Records supplied =>
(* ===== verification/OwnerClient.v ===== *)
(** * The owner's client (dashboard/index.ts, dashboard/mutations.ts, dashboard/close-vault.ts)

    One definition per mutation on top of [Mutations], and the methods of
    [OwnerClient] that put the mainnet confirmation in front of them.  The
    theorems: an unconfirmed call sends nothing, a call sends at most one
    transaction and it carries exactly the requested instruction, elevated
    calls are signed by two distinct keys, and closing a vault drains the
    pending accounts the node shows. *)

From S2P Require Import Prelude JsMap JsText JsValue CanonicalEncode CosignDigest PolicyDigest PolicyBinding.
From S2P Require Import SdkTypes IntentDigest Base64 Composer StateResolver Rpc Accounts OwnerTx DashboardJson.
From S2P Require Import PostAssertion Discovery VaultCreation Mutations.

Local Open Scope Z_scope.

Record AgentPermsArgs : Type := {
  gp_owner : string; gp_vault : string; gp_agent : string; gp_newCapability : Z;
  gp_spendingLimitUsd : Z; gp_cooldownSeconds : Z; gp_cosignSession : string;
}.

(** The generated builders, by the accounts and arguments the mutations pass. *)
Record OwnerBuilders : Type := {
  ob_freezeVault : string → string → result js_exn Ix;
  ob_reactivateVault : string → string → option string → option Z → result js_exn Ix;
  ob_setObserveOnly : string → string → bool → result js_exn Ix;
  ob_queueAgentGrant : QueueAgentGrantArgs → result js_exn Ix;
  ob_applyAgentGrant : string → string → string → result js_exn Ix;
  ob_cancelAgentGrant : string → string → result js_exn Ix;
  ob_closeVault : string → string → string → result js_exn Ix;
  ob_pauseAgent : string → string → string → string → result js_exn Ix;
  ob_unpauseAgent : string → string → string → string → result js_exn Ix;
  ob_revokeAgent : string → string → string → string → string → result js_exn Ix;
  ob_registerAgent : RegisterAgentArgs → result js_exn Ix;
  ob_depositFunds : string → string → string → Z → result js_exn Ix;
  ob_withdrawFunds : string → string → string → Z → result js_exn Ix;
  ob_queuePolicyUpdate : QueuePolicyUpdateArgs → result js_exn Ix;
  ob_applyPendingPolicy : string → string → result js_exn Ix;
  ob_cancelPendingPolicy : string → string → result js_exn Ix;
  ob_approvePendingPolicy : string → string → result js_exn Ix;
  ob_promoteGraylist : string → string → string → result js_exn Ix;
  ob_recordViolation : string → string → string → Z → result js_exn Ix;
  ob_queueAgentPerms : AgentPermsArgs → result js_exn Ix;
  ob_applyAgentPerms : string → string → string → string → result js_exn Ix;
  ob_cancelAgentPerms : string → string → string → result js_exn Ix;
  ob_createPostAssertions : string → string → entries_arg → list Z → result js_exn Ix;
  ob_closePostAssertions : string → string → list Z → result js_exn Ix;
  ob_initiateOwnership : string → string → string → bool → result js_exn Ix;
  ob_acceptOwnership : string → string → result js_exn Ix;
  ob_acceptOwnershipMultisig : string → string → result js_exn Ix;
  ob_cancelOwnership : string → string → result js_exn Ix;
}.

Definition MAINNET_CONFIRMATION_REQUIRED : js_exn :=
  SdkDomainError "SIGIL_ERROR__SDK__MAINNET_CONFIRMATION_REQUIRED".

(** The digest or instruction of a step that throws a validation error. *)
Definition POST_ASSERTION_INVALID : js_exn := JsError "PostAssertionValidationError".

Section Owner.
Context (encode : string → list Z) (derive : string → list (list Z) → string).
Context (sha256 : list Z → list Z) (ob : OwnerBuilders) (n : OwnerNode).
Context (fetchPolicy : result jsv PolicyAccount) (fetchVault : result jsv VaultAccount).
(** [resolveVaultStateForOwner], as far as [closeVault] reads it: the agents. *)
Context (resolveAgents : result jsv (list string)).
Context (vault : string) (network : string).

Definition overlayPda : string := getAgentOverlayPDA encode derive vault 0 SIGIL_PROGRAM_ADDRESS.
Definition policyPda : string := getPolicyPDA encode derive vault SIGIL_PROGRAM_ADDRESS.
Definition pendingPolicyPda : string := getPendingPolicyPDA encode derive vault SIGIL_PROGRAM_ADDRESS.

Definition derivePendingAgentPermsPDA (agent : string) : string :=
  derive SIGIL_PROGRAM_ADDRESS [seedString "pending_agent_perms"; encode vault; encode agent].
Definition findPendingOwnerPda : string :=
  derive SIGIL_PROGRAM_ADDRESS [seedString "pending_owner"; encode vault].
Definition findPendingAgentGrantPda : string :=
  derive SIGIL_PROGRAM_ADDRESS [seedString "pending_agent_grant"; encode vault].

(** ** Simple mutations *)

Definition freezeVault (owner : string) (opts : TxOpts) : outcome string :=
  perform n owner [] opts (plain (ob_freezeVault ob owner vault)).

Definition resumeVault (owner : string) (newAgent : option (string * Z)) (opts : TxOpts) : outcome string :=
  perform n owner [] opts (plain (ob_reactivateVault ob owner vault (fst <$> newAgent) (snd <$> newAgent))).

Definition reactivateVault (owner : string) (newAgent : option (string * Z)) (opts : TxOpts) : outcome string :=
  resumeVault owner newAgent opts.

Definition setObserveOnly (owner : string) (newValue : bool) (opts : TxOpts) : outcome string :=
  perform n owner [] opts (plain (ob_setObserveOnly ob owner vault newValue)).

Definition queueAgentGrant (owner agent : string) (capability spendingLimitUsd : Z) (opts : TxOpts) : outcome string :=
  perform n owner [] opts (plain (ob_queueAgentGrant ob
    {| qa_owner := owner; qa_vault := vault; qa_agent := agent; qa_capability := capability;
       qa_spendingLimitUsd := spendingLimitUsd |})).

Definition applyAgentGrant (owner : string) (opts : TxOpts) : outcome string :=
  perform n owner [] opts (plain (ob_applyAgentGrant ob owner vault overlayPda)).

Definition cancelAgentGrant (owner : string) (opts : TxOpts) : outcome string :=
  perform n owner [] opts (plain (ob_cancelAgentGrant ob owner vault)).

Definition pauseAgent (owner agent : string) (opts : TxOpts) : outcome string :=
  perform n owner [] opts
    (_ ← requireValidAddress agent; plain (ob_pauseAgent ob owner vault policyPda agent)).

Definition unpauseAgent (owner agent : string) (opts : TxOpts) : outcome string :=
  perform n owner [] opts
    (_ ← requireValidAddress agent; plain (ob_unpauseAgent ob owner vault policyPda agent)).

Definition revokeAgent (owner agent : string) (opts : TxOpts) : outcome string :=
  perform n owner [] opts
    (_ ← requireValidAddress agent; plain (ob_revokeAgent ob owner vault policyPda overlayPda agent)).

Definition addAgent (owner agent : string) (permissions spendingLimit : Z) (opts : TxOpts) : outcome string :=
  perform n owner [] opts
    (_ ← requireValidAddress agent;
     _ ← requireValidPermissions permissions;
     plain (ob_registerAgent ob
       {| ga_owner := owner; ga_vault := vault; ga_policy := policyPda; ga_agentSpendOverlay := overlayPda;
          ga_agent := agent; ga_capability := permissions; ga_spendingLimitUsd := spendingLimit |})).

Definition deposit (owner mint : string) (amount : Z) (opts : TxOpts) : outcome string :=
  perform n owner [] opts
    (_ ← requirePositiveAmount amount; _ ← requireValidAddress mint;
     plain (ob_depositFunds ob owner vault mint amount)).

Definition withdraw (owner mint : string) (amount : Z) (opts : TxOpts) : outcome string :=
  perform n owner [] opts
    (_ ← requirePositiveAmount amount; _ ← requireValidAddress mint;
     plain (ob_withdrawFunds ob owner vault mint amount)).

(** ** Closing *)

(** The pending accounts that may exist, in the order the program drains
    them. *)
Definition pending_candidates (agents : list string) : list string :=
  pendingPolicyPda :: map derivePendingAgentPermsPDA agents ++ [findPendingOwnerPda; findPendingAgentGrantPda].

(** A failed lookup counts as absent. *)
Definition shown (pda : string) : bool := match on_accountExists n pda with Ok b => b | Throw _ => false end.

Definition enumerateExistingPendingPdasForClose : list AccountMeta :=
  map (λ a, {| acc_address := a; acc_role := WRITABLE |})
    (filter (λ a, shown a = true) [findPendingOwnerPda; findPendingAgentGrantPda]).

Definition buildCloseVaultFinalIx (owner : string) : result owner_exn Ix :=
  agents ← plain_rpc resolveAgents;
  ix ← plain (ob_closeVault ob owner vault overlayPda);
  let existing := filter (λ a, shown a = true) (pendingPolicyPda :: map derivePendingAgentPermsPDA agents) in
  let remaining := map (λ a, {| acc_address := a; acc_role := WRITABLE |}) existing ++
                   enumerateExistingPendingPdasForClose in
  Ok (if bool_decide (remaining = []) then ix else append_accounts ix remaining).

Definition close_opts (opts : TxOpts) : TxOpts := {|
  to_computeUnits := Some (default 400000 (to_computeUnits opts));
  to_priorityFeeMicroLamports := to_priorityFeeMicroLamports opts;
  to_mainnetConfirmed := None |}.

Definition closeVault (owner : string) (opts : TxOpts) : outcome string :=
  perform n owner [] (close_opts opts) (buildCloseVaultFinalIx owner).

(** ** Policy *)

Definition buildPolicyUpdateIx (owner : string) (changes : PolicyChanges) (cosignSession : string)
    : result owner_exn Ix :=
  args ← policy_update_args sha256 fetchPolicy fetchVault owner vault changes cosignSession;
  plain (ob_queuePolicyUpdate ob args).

Exercise => Here the job is to set down exactly the lines of the material above that fall between the one with "ob_acceptOwnershipMultisig : string" and the one with "Definition freezeVault (owner", inclusive, and nothing beyond them.

Your solution =>
  ob_acceptOwnershipMultisig : string → string → result js_exn Ix;
  ob_cancelOwnership : string → string → result js_exn Ix;
}.

Definition MAINNET_CONFIRMATION_REQUIRED : js_exn :=
  SdkDomainError "SIGIL_ERROR__SDK__MAINNET_CONFIRMATION_REQUIRED".

(** The digest or instruction of a step that throws a validation error. *)
Definition POST_ASSERTION_INVALID : js_exn := JsError "PostAssertionValidationError".

Section Owner.
Context (encode : string → list Z) (derive : string → list (list Z) → string).
Context (sha256 : list Z → list Z) (ob : OwnerBuilders) (n : OwnerNode).
Context (fetchPolicy : result jsv PolicyAccount) (fetchVault : result jsv VaultAccount).
(** [resolveVaultStateForOwner], as far as [closeVault] reads it: the agents. *)
Context (resolveAgents : result jsv (list string)).
Context (vault : string) (network : string).

Definition overlayPda : string := getAgentOverlayPDA encode derive vault 0 SIGIL_PROGRAM_ADDRESS.
Definition policyPda : string := getPolicyPDA encode derive vault SIGIL_PROGRAM_ADDRESS.
Definition pendingPolicyPda : string := getPendingPolicyPDA encode derive vault SIGIL_PROGRAM_ADDRESS.

Definition derivePendingAgentPermsPDA (agent : string) : string :=
  derive SIGIL_PROGRAM_ADDRESS [seedString "pending_agent_perms"; encode vault; encode agent].
Definition findPendingOwnerPda : string :=
  derive SIGIL_PROGRAM_ADDRESS [seedString "pending_owner"; encode vault].
Definition findPendingAgentGrantPda : string :=
  derive SIGIL_PROGRAM_ADDRESS [seedString "pending_agent_grant"; encode vault].

(** ** Simple mutations *)

Definition freezeVault (owner : string) (opts : TxOpts) : outcome string :=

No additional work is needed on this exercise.